[PROBLEM DESCRIPTION]: Your response should be every line from the entries that includes the string "made".

[RECORDS FOR THIS TASK]:
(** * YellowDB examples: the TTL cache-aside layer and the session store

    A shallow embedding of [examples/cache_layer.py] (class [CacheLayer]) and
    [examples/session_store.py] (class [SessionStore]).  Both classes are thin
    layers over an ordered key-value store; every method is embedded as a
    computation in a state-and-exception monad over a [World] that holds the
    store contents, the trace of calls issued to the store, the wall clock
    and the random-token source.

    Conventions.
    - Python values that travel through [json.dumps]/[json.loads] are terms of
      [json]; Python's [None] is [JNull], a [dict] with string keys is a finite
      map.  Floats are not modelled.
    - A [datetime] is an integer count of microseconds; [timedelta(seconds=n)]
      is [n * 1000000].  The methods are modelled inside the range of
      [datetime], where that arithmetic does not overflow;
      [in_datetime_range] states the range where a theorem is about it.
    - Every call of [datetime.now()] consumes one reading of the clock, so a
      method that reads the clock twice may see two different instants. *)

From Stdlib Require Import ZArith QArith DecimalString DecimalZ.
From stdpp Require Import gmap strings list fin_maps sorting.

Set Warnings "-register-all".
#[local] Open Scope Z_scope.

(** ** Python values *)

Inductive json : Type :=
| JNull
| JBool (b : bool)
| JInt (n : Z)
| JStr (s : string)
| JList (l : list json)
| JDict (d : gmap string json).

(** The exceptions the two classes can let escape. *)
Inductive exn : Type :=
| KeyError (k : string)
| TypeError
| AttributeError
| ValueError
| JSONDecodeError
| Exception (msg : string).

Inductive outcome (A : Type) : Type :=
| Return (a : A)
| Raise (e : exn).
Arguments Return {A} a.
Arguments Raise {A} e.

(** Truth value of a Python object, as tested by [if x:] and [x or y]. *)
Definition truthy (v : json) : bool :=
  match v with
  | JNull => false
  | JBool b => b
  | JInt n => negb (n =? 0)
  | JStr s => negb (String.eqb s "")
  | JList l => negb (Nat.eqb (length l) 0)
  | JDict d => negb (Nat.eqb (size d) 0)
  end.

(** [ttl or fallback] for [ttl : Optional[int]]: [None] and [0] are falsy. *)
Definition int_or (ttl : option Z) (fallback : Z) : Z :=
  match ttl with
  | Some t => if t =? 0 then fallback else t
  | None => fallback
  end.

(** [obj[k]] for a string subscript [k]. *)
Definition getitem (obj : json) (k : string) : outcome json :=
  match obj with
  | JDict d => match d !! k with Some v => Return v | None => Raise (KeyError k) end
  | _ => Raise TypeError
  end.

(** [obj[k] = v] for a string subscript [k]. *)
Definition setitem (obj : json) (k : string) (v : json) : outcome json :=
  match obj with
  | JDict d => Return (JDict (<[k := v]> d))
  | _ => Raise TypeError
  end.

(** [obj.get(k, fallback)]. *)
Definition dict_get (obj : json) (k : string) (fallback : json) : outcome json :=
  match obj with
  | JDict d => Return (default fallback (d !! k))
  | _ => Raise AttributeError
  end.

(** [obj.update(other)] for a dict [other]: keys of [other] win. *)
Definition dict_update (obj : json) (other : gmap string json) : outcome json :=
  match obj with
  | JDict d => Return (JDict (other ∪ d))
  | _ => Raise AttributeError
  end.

--

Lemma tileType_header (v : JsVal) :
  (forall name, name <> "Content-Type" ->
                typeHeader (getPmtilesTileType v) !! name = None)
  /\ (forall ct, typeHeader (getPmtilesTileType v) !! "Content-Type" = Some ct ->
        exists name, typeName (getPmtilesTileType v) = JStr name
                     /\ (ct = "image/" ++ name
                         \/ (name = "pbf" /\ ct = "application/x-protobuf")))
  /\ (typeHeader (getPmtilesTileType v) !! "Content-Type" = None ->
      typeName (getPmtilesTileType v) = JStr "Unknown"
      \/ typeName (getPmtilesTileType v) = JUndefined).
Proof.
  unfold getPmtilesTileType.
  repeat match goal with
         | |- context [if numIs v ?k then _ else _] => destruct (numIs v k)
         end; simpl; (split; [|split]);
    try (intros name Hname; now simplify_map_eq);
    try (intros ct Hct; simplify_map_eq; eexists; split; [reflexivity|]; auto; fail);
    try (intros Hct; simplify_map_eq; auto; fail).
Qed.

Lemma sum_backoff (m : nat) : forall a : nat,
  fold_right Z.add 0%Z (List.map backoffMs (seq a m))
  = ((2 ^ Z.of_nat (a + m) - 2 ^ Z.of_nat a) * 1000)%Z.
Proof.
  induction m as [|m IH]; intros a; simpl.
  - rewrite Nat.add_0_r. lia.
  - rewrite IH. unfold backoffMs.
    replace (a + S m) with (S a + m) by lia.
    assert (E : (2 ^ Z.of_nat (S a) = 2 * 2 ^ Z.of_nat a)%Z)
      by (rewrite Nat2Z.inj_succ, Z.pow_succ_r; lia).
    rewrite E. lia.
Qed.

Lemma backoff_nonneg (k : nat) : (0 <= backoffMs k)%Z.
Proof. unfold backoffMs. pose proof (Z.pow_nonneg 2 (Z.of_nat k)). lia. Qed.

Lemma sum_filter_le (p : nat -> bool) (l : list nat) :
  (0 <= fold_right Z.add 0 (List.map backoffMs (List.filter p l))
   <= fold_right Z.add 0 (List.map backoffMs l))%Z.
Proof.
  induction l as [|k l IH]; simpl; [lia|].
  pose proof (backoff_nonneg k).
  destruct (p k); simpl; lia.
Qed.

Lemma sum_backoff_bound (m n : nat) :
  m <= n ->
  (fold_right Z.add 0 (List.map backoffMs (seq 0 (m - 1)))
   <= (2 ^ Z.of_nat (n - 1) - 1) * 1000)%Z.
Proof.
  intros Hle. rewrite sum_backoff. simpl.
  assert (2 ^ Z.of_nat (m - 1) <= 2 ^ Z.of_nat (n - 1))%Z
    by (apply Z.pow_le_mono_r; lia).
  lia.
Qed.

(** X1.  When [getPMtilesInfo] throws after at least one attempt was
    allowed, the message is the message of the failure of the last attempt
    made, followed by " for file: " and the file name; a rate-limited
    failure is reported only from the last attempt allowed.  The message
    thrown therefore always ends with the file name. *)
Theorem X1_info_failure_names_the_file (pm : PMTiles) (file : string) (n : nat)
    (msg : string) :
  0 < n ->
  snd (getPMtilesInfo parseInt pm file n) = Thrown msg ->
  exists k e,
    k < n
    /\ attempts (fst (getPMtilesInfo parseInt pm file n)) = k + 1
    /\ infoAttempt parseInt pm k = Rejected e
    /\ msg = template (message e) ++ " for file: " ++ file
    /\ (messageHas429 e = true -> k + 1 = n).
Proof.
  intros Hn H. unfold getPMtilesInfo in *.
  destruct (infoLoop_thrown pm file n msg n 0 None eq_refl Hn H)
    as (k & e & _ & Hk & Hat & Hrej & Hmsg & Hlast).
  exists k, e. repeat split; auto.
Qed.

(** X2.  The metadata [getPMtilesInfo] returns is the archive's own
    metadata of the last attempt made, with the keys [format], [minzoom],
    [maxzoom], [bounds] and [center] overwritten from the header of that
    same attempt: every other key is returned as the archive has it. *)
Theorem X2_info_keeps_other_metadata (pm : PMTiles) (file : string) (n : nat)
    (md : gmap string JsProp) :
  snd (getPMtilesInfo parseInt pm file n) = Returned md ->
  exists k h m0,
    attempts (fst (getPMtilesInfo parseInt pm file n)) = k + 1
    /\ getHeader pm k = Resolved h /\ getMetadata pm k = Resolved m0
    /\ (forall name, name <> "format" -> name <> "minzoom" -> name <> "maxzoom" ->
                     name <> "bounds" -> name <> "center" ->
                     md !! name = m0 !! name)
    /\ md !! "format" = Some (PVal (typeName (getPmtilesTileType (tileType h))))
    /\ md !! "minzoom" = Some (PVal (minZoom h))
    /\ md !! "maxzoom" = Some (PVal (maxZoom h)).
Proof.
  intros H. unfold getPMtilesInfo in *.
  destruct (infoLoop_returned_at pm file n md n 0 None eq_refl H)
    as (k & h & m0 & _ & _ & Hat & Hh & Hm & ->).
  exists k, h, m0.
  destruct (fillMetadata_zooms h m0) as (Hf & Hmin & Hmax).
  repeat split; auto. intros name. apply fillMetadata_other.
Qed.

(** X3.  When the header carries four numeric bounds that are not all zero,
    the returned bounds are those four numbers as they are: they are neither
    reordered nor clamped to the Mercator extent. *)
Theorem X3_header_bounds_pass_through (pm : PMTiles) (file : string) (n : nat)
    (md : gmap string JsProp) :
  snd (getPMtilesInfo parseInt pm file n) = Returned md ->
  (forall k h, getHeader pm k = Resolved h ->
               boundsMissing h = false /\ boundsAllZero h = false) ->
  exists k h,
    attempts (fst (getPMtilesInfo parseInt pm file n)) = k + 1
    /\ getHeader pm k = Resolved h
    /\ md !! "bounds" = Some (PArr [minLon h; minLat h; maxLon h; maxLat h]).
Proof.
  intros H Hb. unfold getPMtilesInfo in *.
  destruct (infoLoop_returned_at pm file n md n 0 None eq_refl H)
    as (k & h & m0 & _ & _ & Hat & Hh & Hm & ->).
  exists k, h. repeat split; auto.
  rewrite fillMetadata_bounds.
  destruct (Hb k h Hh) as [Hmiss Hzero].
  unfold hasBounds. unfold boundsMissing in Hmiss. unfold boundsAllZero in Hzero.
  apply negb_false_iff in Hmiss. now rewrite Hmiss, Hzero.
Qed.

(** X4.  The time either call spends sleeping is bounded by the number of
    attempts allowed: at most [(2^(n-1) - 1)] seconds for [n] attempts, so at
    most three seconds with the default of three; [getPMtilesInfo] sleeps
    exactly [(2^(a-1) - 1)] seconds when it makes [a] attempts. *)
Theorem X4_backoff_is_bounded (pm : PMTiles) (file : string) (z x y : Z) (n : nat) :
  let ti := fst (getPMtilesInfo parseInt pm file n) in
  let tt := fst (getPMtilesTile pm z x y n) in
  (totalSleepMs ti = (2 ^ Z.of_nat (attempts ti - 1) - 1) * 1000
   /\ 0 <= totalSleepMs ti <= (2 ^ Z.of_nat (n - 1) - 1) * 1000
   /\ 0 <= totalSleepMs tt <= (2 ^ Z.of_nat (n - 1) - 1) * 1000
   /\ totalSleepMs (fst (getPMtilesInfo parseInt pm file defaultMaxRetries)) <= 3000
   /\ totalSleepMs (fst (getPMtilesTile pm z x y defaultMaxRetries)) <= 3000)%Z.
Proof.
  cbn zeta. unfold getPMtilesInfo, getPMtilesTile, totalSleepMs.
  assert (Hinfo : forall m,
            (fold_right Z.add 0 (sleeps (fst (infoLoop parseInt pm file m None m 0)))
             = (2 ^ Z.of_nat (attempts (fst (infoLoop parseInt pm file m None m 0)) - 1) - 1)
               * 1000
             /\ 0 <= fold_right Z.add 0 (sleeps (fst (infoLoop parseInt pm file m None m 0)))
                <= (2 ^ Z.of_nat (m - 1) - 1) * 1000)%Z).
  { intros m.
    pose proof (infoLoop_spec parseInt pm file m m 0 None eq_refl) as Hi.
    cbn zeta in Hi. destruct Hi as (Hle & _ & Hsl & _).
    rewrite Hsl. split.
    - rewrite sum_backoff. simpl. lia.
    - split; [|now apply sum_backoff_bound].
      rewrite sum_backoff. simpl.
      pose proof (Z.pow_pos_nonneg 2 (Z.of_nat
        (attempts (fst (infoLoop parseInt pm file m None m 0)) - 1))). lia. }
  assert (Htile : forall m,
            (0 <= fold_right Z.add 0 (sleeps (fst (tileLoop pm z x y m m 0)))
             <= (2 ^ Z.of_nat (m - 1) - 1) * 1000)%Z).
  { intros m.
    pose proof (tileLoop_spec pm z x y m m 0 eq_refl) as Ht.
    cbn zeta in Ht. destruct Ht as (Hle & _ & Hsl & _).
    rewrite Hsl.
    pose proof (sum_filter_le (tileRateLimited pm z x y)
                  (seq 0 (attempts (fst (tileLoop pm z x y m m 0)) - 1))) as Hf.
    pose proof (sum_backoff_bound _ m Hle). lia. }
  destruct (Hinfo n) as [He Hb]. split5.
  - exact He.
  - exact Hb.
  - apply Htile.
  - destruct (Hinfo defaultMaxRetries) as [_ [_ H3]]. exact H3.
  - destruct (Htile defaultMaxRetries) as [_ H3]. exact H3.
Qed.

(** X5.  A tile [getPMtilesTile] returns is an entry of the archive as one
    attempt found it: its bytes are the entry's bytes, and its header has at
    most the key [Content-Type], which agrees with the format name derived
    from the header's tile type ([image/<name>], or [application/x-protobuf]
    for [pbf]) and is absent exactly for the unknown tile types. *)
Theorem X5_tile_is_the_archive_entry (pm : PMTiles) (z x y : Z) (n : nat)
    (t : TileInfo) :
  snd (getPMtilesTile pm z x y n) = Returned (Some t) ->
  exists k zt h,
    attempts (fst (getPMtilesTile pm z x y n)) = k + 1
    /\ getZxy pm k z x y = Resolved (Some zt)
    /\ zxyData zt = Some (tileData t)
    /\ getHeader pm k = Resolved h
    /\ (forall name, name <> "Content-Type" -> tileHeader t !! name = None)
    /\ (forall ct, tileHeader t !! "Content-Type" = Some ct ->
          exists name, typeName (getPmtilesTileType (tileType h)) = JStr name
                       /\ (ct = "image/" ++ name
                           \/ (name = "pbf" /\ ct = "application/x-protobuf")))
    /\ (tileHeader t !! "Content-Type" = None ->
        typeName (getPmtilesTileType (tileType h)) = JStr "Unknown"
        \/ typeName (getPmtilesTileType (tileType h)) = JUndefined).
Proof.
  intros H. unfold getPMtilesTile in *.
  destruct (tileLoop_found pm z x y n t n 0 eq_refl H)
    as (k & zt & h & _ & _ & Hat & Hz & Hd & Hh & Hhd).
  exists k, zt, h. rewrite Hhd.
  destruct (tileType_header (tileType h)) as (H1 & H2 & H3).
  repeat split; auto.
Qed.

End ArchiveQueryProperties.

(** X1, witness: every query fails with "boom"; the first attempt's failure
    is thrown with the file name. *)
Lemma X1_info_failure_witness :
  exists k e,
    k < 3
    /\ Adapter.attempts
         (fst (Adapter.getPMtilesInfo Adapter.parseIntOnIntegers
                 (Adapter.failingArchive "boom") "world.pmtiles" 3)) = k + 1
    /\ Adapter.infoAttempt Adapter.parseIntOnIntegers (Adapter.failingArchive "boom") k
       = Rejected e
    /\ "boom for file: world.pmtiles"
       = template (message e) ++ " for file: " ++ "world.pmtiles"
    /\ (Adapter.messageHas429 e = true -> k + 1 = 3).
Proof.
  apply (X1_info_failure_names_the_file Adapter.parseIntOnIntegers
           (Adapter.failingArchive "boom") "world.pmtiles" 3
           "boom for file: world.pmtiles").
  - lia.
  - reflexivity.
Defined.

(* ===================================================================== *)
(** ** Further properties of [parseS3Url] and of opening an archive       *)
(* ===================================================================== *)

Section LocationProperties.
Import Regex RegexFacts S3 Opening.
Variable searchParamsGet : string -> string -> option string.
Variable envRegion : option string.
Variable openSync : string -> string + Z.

...

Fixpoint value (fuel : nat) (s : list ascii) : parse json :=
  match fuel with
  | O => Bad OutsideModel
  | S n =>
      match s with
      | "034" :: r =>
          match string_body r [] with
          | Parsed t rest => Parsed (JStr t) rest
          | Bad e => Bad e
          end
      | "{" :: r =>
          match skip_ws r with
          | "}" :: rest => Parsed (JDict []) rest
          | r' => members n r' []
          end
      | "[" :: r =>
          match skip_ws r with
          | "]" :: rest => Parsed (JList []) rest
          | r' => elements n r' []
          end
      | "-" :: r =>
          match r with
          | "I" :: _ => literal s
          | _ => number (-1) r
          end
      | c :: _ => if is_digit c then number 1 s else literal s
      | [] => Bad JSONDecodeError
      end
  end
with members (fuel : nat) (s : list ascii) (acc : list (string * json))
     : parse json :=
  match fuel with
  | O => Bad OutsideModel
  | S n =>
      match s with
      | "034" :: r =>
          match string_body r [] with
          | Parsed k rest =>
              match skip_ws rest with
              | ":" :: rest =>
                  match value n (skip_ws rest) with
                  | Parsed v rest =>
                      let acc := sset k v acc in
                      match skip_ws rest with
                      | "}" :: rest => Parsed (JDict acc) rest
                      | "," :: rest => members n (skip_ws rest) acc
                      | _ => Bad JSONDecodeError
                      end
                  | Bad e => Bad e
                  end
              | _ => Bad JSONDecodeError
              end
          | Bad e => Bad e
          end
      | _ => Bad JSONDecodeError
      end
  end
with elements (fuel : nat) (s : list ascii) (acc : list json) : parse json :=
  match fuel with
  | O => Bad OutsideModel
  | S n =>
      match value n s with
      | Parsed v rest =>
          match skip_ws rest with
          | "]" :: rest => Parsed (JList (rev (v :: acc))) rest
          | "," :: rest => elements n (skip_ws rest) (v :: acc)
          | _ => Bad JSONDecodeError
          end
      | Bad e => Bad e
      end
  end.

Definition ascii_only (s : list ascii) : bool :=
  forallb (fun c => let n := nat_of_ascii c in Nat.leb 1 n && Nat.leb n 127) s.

[EXERCISE SOLUTION]:
    made, followed by " for file: " and the file name; a rate-limited
    metadata of the last attempt made, with the keys [format], [minzoom],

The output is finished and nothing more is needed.